## ASSIGNMENT
Your answer should consist of each line from the data below that contains "clock".

Saved entries:

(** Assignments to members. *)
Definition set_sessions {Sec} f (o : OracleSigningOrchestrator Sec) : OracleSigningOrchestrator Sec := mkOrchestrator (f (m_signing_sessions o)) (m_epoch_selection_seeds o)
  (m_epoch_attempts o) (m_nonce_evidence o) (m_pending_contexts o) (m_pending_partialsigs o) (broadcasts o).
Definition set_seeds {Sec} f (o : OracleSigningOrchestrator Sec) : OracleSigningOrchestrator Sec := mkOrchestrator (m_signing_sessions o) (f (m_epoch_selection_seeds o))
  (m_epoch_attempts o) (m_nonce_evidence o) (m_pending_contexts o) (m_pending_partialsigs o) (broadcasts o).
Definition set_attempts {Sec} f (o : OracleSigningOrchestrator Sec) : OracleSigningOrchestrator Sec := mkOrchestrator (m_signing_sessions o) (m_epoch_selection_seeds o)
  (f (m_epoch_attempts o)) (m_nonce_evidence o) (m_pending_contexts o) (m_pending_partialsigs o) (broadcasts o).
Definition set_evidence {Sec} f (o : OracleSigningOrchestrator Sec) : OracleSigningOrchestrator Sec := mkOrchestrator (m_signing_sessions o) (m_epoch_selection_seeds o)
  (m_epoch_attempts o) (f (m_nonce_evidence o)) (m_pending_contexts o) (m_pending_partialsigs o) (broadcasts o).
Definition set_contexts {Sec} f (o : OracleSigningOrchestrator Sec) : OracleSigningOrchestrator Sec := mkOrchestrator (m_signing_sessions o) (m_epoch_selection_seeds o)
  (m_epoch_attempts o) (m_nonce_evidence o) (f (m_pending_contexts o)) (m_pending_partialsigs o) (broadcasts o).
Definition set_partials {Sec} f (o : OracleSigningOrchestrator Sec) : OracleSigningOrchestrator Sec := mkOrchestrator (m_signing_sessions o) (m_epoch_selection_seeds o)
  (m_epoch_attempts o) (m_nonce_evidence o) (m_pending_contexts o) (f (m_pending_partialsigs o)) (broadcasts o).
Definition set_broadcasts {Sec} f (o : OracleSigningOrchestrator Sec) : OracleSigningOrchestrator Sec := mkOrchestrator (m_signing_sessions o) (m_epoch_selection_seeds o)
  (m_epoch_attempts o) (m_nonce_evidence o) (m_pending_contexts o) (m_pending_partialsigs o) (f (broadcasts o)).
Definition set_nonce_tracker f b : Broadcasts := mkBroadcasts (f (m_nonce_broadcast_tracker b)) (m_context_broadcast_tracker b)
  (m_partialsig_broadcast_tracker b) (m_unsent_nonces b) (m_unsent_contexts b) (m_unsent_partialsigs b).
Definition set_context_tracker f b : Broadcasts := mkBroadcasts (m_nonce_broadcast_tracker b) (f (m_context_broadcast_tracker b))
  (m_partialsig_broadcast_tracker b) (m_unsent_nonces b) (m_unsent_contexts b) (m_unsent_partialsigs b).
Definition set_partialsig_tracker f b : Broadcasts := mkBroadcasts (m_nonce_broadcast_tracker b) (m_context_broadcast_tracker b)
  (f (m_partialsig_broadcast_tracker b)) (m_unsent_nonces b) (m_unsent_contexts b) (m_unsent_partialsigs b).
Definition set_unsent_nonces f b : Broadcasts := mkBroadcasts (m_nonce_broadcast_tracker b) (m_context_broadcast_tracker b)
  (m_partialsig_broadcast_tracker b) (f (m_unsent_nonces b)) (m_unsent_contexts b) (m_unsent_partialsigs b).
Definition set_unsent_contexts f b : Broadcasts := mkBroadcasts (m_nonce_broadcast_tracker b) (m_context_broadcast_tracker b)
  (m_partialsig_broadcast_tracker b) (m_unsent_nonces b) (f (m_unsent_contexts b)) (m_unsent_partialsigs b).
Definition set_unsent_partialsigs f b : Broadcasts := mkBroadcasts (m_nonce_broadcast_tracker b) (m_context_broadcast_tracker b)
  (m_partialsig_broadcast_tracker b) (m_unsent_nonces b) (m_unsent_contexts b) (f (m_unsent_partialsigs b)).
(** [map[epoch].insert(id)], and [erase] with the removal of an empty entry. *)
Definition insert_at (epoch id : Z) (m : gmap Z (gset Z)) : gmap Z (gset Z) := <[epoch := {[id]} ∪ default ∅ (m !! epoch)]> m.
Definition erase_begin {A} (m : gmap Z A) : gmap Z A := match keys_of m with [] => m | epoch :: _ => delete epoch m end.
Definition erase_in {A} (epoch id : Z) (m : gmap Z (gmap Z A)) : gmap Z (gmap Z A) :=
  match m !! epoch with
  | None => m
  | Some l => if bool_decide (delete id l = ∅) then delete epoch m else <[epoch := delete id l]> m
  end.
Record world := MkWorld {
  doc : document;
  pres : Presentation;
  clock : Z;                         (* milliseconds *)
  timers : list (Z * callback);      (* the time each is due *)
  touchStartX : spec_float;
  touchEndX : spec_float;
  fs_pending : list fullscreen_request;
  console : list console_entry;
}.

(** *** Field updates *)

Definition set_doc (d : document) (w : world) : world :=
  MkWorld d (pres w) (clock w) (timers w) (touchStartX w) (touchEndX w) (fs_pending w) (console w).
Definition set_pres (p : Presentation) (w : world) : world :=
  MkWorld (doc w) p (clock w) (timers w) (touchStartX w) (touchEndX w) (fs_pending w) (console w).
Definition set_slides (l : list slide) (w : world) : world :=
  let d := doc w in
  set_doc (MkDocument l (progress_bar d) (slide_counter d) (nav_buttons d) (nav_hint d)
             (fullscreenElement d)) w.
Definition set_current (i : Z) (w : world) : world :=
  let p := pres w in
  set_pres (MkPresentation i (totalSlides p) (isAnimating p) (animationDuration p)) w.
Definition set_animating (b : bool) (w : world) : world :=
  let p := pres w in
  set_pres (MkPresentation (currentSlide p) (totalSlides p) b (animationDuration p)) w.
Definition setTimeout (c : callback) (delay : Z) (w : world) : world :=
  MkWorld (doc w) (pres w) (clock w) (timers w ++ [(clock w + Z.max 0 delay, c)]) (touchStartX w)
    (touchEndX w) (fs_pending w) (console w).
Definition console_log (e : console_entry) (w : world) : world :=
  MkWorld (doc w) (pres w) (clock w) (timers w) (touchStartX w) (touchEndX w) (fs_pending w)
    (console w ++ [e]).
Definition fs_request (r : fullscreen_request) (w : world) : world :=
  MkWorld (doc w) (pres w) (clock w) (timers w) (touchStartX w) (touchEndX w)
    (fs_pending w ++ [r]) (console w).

## EXERCISE OUTPUT
  clock : Z;                         (* milliseconds *)
  MkWorld d (pres w) (clock w) (timers w) (touchStartX w) (touchEndX w) (fs_pending w) (console w).
  MkWorld (doc w) p (clock w) (timers w) (touchStartX w) (touchEndX w) (fs_pending w) (console w).
  MkWorld (doc w) (pres w) (clock w) (timers w ++ [(clock w + Z.max 0 delay, c)]) (touchStartX w)
  MkWorld (doc w) (pres w) (clock w) (timers w) (touchStartX w) (touchEndX w) (fs_pending w)
  MkWorld (doc w) (pres w) (clock w) (timers w) (touchStartX w) (touchEndX w)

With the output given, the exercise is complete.